◆ **Stored items**
┏━━

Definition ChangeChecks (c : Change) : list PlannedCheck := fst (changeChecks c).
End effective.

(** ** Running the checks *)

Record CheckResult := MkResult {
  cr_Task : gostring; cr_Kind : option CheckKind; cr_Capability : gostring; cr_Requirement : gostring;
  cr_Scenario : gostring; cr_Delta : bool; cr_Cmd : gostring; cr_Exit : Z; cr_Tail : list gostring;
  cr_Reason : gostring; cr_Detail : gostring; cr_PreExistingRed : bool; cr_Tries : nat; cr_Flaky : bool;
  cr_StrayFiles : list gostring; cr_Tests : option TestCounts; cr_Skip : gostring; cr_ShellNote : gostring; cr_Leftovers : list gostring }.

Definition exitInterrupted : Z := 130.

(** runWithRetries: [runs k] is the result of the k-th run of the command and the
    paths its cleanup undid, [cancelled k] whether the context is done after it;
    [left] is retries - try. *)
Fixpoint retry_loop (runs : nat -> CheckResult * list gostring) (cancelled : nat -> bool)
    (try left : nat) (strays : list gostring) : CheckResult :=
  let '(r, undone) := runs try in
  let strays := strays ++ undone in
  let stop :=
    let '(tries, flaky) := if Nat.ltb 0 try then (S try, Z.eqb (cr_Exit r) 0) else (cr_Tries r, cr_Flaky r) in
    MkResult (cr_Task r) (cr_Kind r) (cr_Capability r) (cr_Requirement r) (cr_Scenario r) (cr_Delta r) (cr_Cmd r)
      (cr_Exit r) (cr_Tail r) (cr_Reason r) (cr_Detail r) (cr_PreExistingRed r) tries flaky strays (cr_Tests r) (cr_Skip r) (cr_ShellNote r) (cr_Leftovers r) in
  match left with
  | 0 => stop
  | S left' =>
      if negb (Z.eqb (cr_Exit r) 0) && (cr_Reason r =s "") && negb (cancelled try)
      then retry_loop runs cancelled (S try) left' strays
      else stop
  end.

┗━━

◆ **TASK OBJECTIVE**
Repeat exactly the lines from the first line of the records above through the line containing "[left] is retries - try. *)", both included, and nothing else.

◆ **WORKED SOLUTION**
Definition ChangeChecks (c : Change) : list PlannedCheck := fst (changeChecks c).
End effective.

(** ** Running the checks *)

Record CheckResult := MkResult {
  cr_Task : gostring; cr_Kind : option CheckKind; cr_Capability : gostring; cr_Requirement : gostring;
  cr_Scenario : gostring; cr_Delta : bool; cr_Cmd : gostring; cr_Exit : Z; cr_Tail : list gostring;
  cr_Reason : gostring; cr_Detail : gostring; cr_PreExistingRed : bool; cr_Tries : nat; cr_Flaky : bool;
  cr_StrayFiles : list gostring; cr_Tests : option TestCounts; cr_Skip : gostring; cr_ShellNote : gostring; cr_Leftovers : list gostring }.

Definition exitInterrupted : Z := 130.

(** runWithRetries: [runs k] is the result of the k-th run of the command and the
    paths its cleanup undid, [cancelled k] whether the context is done after it;
    [left] is retries - try. *)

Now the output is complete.